A three-time first-team All-WCC selection, Scott’s name is throughout the LMU record books, earning WCC Freshman of the Year and WCC Player of the Year honors in 1998.

He finished his career as a third-team All-American in 2000.

Contributions in Hugh’s memory may be made to the LMU Athletic Department, 1 LMU Drive, Westchester 90045.

TRUDY RATZLAFF — While some parts of Los Angeles have no neighborhood feel at all, the residents of Westchester’s Henefer Avenue are keeping alive the neighborhood atmosphere that was en vogue when Trudy Ratzlaff, one of Westchester’s first homeowners, bought her house after World War II.

Ratzlaff, who picked out the first Westchester lot sold by the Nowell Brothers, recently turned 90 and her neighbors threw a party to help her celebrate.

Ratzlaff used to model for the Nowell Brothers’ real estate ads, and she and her husband filmed the construction of their house.
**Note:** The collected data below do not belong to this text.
(** * The org parser of braindump (src/org/parser.ts), embedded in Rocq

    The parser is a recursive descent over a [Reader] (a cursor with a stack
    of narrow windows), driven by JavaScript regular expressions.  The
    embedding has four layers:

    - [Js]: the parts of the JavaScript runtime the parser relies on
      (strings as lists of code units, [trim], and a backtracking matcher
      for the regular expression features the parser's literals use);
    - [Reader]: the cursor of src/org/reader.ts, which is not part of the
      sources at hand and is modelled from the specification (section 4.1);
    - [Utils]: the patterns and tables of src/org/parser/utils.ts, also not at
      hand: the parser is parameterised by them, and one instance is
      modelled from the specification to run the parser on concrete texts;
    - [Parser]: the class [Parser] of src/org/parser.ts, method by method.

    Two helpers of the conversion to HTML, [removeCommonIndent] and
    [intersperse], are embedded in [OrgToHast].

    Loops that the source writes as [while (true)] take a fuel argument;
    running out of fuel is reported as [OutOfFuel], an outcome distinct from
    every error the source can throw. *)

From Stdlib Require Import List String Ascii Bool Arith Lia ZArith.
From Stdlib Require Import Permutation.
Import ListNotations.

Set Warnings "-register-all".

Local Open Scope string_scope.
Local Open Scope list_scope.

(* ================================================================== *)
(** ** JavaScript strings and regular expressions *)

Module Js.

(** A JavaScript string, as the list of its code units.  The embedding covers
    the code units below 256. *)
Definition text := list ascii.

Definition txt (s : string) : text := list_ascii_of_string s.

Definition tab : ascii := "009"%char.
Definition nl : ascii := "010"%char.
Definition vt : ascii := "011"%char.
Definition ff : ascii := "012"%char.
Definition cr : ascii := "013"%char.
Definition space : ascii := " "%char.
Definition nbsp : ascii := "160"%char.

Definition text_eqb (a b : text) : bool :=
  if list_eq_dec ascii_dec a b then true else false.

(** [s.substring(a, b)] for [a <= b]. *)
Definition substring (s : text) (a b : nat) : text :=
  firstn (b - a) (skipn a s).

Definition oneOf (cs : list ascii) (c : ascii) : bool :=
  existsb (Ascii.eqb c) cs.

Definition noneOf (cs : list ascii) (c : ascii) : bool :=
  negb (oneOf cs c).

(** WhiteSpace and LineTerminator code units: what [\s] matches and what
    [trim] strips. *)
Definition isWhite : ascii -> bool := oneOf [tab; nl; vt; ff; cr; space; nbsp].

Definition isLineTerminator : ascii -> bool := oneOf [nl; cr].

Fixpoint trimStart (s : text) : text :=
  match s with
  | c :: s' => if isWhite c then trimStart s' else s
  | [] => []
  end.

Definition trimEnd (s : text) : text := rev (trimStart (rev s)).

(** [s.trim()]. *)
Definition trim (s : text) : text := trimEnd (trimStart s).

Definition toLowerCase1 (c : ascii) : ascii :=
  let n := nat_of_ascii c in
  if ((65 <=? n)%nat && (n <=? 90)%nat)%bool then ascii_of_nat (n + 32) else c.

Definition toLowerCase (s : text) : text := map toLowerCase1 s.

(** *** Patterns

    The fragment of the pattern language that the parser's literals use:
    classes of one character, sequence, alternation, greedy and lazy
    quantifiers with bounds, capturing groups (named, or numbered by their
    decimal name), and the assertions [^] and [$]. *)
Inductive regex : Type :=
| Eps : regex
| Chr : (ascii -> bool) -> regex
| Seq : regex -> regex -> regex
| Alt : regex -> regex -> regex
| Rep : bool -> nat -> option nat -> regex -> regex
| Grp : string -> regex -> regex
| Bol : regex
| Eol : regex.

(** Shorthands for the usual quantifiers and classes. *)
Definition star (r : regex) : regex := Rep true 0 None r.
Definition plus (r : regex) : regex := Rep true 1 None r.
Definition lazyPlus (r : regex) : regex := Rep false 1 None r.
Definition opt (r : regex) : regex := Rep true 0 (Some 1) r.
Definition chr (c : ascii) : regex := Chr (Ascii.eqb c).
Definition dot : regex := Chr (fun c => negb (isLineTerminator c)).

Fixpoint seqs (rs : list regex) : regex :=
  match rs with
  | [] => Eps
  | [r] => r
  | r :: rs' => Seq r (seqs rs')
  end.

Fixpoint alts (r : regex) (rs : list regex) : regex :=
  match rs with
  | [] => r
  | r' :: rs' => Alt r (alts r' rs')
  end.

Fixpoint groupsOf (r : regex) : list string :=
  match r with
  | Seq a b | Alt a b => groupsOf a ++ groupsOf b
  | Rep _ _ _ a => groupsOf a
  | Grp g a => g :: groupsOf a
  | _ => []
  end.

(** A regular expression object: its pattern and its [m] flag. *)
Record RegExp := mkRegExp { source : regex; multiline : bool }.

(** The state of a match in progress: the end index and the captures, each
    a pair of indices into the input. *)
Record mstate := MState { endIndex : nat; captures : list (string * (nat * nat)) }.

Definition Cont := mstate -> option mstate.

Definition clearCaptures (gs : list string) (x : mstate) : mstate :=
  MState (endIndex x)
         (filter (fun p => negb (existsb (String.eqb (fst p)) gs)) (captures x)).

(** The loop of a quantifier (RepeatMatcher of the language specification):
    [lo] iterations are owed, [hi] bounds the iterations left, and an
    iteration that is not owed and consumes nothing is rejected.  At most
    [lo + (length input - endIndex x)] further iterations can follow, which
    is the fuel [matcher] gives it. *)
Fixpoint repeatMatcher (fuel : nat) (ma : mstate -> Cont -> option mstate)
    (gs : list string) (greedy : bool) (lo : nat) (hi : option nat)
    (x : mstate) (c : Cont) : option mstate :=
  match fuel with
  | 0 => None
  | S fuel' =>
      match hi with
      | Some 0 => c x
      | _ =>
          let d : Cont := fun y =>
            if ((lo =? 0)%nat && (endIndex y =? endIndex x)%nat)%bool then None
            else repeatMatcher fuel' ma gs greedy (pred lo) (option_map pred hi) y c in
          let xr := clearCaptures gs x in
          if (0 <? lo)%nat then ma xr d
          else if greedy then
            match ma xr d with
            | Some z => Some z
            | None => c x
            end
          else
            match c x with
            | Some z => Some z
            | None => ma xr d
            end
      end
  end.

Section Matcher.
Variable input : text.
Variable flagM : bool.

Definition atLineStart (i : nat) : bool :=
  match i with
  | 0 => true
  | S j => flagM && match nth_error input j with
                    | Some c => isLineTerminator c
                    | None => false
                    end
  end.

Definition atLineEnd (i : nat) : bool :=
  match nth_error input i with
  | None => true
  | Some c => flagM && isLineTerminator c
  end.

(** The backtracking matcher: [matcher r x c] matches [r] at state [x] and
    hands every way of doing so, in priority order, to the continuation
    [c], until one is accepted. *)
Fixpoint matcher (r : regex) (x : mstate) (c : Cont) : option mstate :=
  match r with
  | Eps => c x
  | Chr p =>
      match nth_error input (endIndex x) with
      | Some ch => if p ch then c (MState (S (endIndex x)) (captures x)) else None
      | None => None
      end
  | Seq a b => matcher a x (fun y => matcher b y c)
  | Alt a b =>
      match matcher a x c with
      | Some z => Some z
      | None => matcher b x c
      end
  | Rep greedy lo hi a =>
      repeatMatcher (S (lo + (List.length input - endIndex x))) (matcher a)
                    (groupsOf a) greedy lo hi x c
  | Grp g a =>
      matcher a x (fun y =>
        c (MState (endIndex y) ((g, (endIndex x, endIndex y)) :: captures y)))
  | Bol => if atLineStart (endIndex x) then c x else None
  | Eol => if atLineEnd (endIndex x) then c x else None
  end.
End Matcher.

(** What [exec] returns on success: the index of the match, the matched
    text (element 0 of the array) and the groups that took part. *)
Record MatchResult := mkMatch
  { index : nat; matched : text; groups : list (string * text) }.
(** X8. A Low-VRAM job whose extract and parse calls are both answered with
    an OK response ends as Success with the markdown of the first and the
    parsed data of the second, and its processing time is the time of its
    extract, unload and parse calls together. *)
Theorem lowvram_success (files : list File) (model template : string)
    (contextWindow : Z) (quality : OCRQuality) (env : Env) (st : App)
    (k : nat) (f : File) (d1 d2 : ResponseData) :
  files !! k = Some f →
  (∀ j, j ≤ k → lowVramBreaks env j = false) →
  answer "OCR failed" (env (CallExtract k)) = inr d1 →
  answer "Parse failed" (env (CallParse k)) = inr d2 →
  results (handleStart files model template contextWindow lowvram quality env st)
    !! k
  = Some (mkResultItem (name f) Success (markdown d1) (parsed_data d2) None
            (Some (elapsed (env (CallExtract k))
                   + elapsed (env (CallUnload (Some k)))
                   + elapsed (env (CallParse k)))%Z)
            (Some (previewUrl (blobs st) k))).
Proof.
  intros Hf Hq Ha1 Ha2. unfold handleStart.
  cbn [results setIsProcessing setAbortControllerRef].
  destruct (lowVram_summary files model template contextWindow
              (quality_param quality) env (startSetup files st)
              (startSetup_ref files st) k) as [_ Hres].
  { by eapply lookup_lt_Some. }
  { intros j Hj. apply Hq. lia. }
  rewrite Hres by (apply Hq; lia). rewrite (startSetup_job _ _ _ f) by done.
  cbn [fmap option_fmap option_map]. unfold lowVramFinal, parseUpdate.
  by rewrite Ha1, Ha2.
Qed.

(** * Batch runs that nobody stops *)

Lemma total_app f l1 l2 : total f (l1 ++ l2) = (total f l1 + total f l2)%Z.
Proof. induction l1 as [|x l1 IH]; cbn in *; [done|]. unfold total in *. lia. Qed.

Lemma total_seq_split f k n :
  k ≤ n → total f (seq 0 n) = (total f (seq 0 k) + total f (seq k (n - k)))%Z.
Proof.
  intros Hk. replace n with (k + (n - k)) at 1 by lia.
  by rewrite seq_app, total_app.
Qed.

Section BatchTime.
Variable files : list File.
Variable model template : string.
Variable contextWindow : Z.
Variable quality : string.
Variable env : Env.
Hypothesis never : ∀ c, stopped (env c) = false.

(** [markdownResults] after the extract calls of the jobs before [i]. *)
#[local] Abbreviation pushed c0 i :=
  (flat_map (λ j, extractPush (env (CallExtract j)) j
                    (c0 + total (extractTime env) (seq 0 j))%Z) (seq 0 i)).

Lemma pushed_snoc c0 i :
  pushed c0 (S i) = pushed c0 i ++ extractPush (env (CallExtract i)) i
                      (c0 + total (extractTime env) (seq 0 i))%Z.
Proof. by rewrite seq_snoc, flat_map_app; cbn [flat_map]; rewrite app_nil_r. Qed.
Lemma getRenderTarget_never_null_witness :
  pool_ok pool_empty
  /\ exists rt,
       fst (getRenderTarget (fun n => Z.of_nat n + 1) 101 1832 1920 pool_empty) = Some rt
       /\ m_texture rt = wrap32 101
       /\ pool_ok (snd (getRenderTarget (fun n => Z.of_nat n + 1) 101 1832 1920 pool_empty)).
Proof.
  assert (H : pool_ok pool_empty).
  { unfold pool_ok. cbn. repeat split; constructor. }
  split; [exact H |].
  exact (getRenderTarget_never_null (fun n => Z.of_nat n + 1) 101 1832 1920 pool_empty H).
Defined.

(** X24: The pool keys on the texture alone: once a target exists for a texture,
    every later request for this texture returns that target, with the width
    and height it was created with whatever size is asked for now, and makes
    no OpenGL call. *)
Theorem getRenderTarget_reuses (gen : nat -> Z) (texture w1 h1 w2 h2 : Z) (s : OpenXRRdrMode) :
  let r1 := getRenderTarget gen texture w1 h1 s in
  getRenderTarget gen texture w2 h2 (snd r1) = (fst r1, snd r1)
  /\ fst r1 <> None.
Proof.
  cbn zeta. destruct (getRenderTarget gen texture w1 h1 s) as [o s1] eqn:E1.
  cbn [fst snd]. unfold getRenderTarget in E1.
  destruct (map_find (wrap_int texture) (m_RTPool s)) as [found |] eqn:E.
  - injection E1 as Ho Hs. subst o s1. unfold getRenderTarget. rewrite E.
    split; [reflexivity | intros H; discriminate H].
  - unfold new_SwapchainImageRenderTarget, map_insert in E1. rewrite E in E1.
    injection E1 as Ho Hs. subst o s1.
    unfold getRenderTarget. cbn [m_RTPool].
    unfold map_find at 1. cbn [find fst]. rewrite Z.eqb_refl. cbn.
    split; [reflexivity | intros H; discriminate H].
Qed.

(** X25: Over any sequence of requests the pool holds one target per texture seen
    and one generated framebuffer per target: rendering frame after frame
    into the same swapchain images allocates nothing new. *)
Theorem one_framebuffer_per_texture (gen : nat -> Z) (requests : list (Z * Z * Z))
    (s : OpenXRRdrMode) :
  pool_ok s ->
  pool_ok (getRenderTargets gen requests s)
  /\ forall texture w h, In (texture, w, h) requests ->
       exists rt, map_find (wrap_int texture) (m_RTPool (getRenderTargets gen requests s))
                  = Some rt.
Proof.
  revert s. induction requests as [| [[t w] h] rest IH]; intros s Hs.
  - split; [exact Hs | intros ? ? ? []].
  - cbn [getRenderTargets].
    destruct (getRenderTarget_step gen t w h s Hs) as (rt & _ & _ & Hf & Hok).
    destruct (IH _ Hok) as [Hok' Hin'].
    split; [exact Hok' |].
    intros t' w' h' [Heq | Hin].
    + injection Heq as <- <- <-.
      assert (Hkeep : forall reqs s0 key v,
                 map_find key (m_RTPool s0) = Some v ->
                 map_find key (m_RTPool (getRenderTargets gen reqs s0)) = Some v).
      { clear. induction reqs as [| [[t1 w1] h1] reqs IHr]; intros s0 key v Hv; [exact Hv |].
        cbn [getRenderTargets]. apply IHr.
        unfold getRenderTarget.
        destruct (map_find (wrap_int t1) (m_RTPool s0)) as [f |] eqn:E1; [exact Hv |].
        unfold new_SwapchainImageRenderTarget, map_insert. rewrite E1. cbn [snd m_RTPool].
        unfold map_find in *. cbn [find fst].
        destruct (Z.eqb_spec (wrap_int t1) key) as [Hk | _]; [| exact Hv].
        subst key. congruence. }
      exists rt. apply Hkeep. exact Hf.
    + apply (Hin' _ _ _ Hin).
Qed.

Lemma one_framebuffer_per_texture_witness :
  pool_ok pool_empty
  /\ pool_ok (getRenderTargets (fun n => Z.of_nat n + 1)
                [(101, 1832, 1920); (201, 1832, 1920); (101, 916, 960)] pool_empty)
  /\ List.length (m_RTPool (getRenderTargets (fun n => Z.of_nat n + 1)
                [(101, 1832, 1920); (201, 1832, 1920); (101, 916, 960)] pool_empty)) = 2%nat.
Proof.
  assert (H : pool_ok pool_empty).
  { unfold pool_ok. cbn. repeat split; constructor. }
  split; [exact H |].
  split; [| reflexivity].
  exact (proj1 (one_framebuffer_per_texture (fun n => Z.of_nat n + 1)
                  [(101, 1832, 1920); (201, 1832, 1920); (101, 916, 960)] pool_empty H)).
Defined.

(* ================================================================== *)
(** ** Polling without events *)

(** An activation of [pollEvents] whose poll brings no event leaves the
    status as it is, and the whole object when the status is not
    transitory. *)
Lemma pollEvents_once_without_event rt w :
  (r_result (rt (tick w)) =? XR_SUCCESS) = false ->
  m_status (self (snd (pollEvents_once rt w))) = m_status (self w)
  /\ (transitory (m_status (self w)) = false ->
      pollEvents_once rt w
      = (false,
         {| self := self w; tick := S (tick w);
            trace := (trace w ++ Call xrPollEvent (r_result (rt (tick w)))
                      :: (if r_result (rt (tick w)) =? XR_EVENT_UNAVAILABLE then nil
                          else [Print SIBR_WRG "EVENT: Failed to poll XR Runtime events!"]))%list |})).
Proof.
  intros Hp. destruct (pollEvents_once rt w) as [k w'] eqn:E. cbn [snd].
  destruct w as [h t tr]. cbn [self tick trace] in *.
  revert E. unfold pollEvents_once. unfold bind at 1, call at 1. cbn [self tick trace].
  rewrite Hp. unfold bind at 1.
  assert (Hblock : exists tr1,
             (if r_result (rt t) =? XR_EVENT_UNAVAILABLE then ret tt
              else print SIBR_WRG "EVENT: Failed to poll XR Runtime events!")
               {| self := h; tick := S t;
                  trace := (tr ++ [Call xrPollEvent (r_result (rt t))])%list |}
             = (tt, {| self := h; tick := S t; trace := tr1 |})
             /\ tr1 = (tr ++ Call xrPollEvent (r_result (rt t))
                       :: (if r_result (rt t) =? XR_EVENT_UNAVAILABLE then nil
                           else [Print SIBR_WRG "EVENT: Failed to poll XR Runtime events!"]))%list).
  { destruct (r_result (rt t) =? XR_EVENT_UNAVAILABLE); eexists;
      (split; [reflexivity |]); cbn [trace]; rewrite <- ?app_assoc; reflexivity. }
  destruct Hblock as (tr1 & -> & Htr1).
  unfold bind at 1, get at 1. cbn [self].
  unfold bind at 1.
  destruct (SessionStatus_eqb (m_status h) BEGINNING) eqn:Eb; cbn [when orb].
  - unfold bind at 1.
    match goal with |- context [waitNextFrame rt ?w0] =>
      pose proof (waitNextFrame_status rt w0) as H1;
      destruct (waitNextFrame rt w0) as [b1 w2] end.
    cbn [snd self] in H1. unfold bind at 1.
    pose proof (submitFrame_status rt w2) as H2.
    destruct (submitFrame rt w2) as [b2 w3]. cbn [snd] in H2.
    unfold ret. intros E. injection E as Hk Hw. subst k w'.
    split; [rewrite H2; exact H1 |].
    unfold transitory. rewrite Eb. intros Hf. discriminate Hf.
  - unfold ret. intros E. injection E as Hk Hw. subst k w'. cbn [self].
    split; [reflexivity |].
    unfold transitory. rewrite Eb. cbn [orb]. intros He. rewrite He, Htr1. reflexivity.
Qed.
That film is now in the hands of the Westchester/Playa del Rey Historical Society.

“With all the bad things we read about Los Angeles, it’s nice to know that Westchester, our little corner of Los Angeles, still has that small-town feel,” said John Ruhlen, one of the Henefer residents who helped Ratzlaff celebrate.

“Everyone should live on a street like this, where we really care for and look out for our neighbors,” Ruhlen said.

CORRECTION — Last week’s Off the Bluffs column indicated that Playa del Rey resident Monica Kahn would be receiving the American Cancer Society Lane Adams Quality of Life Award, a prestigious national prize for cancer caring, at a ceremony in June. In fact, Kahn was honored with that award last year.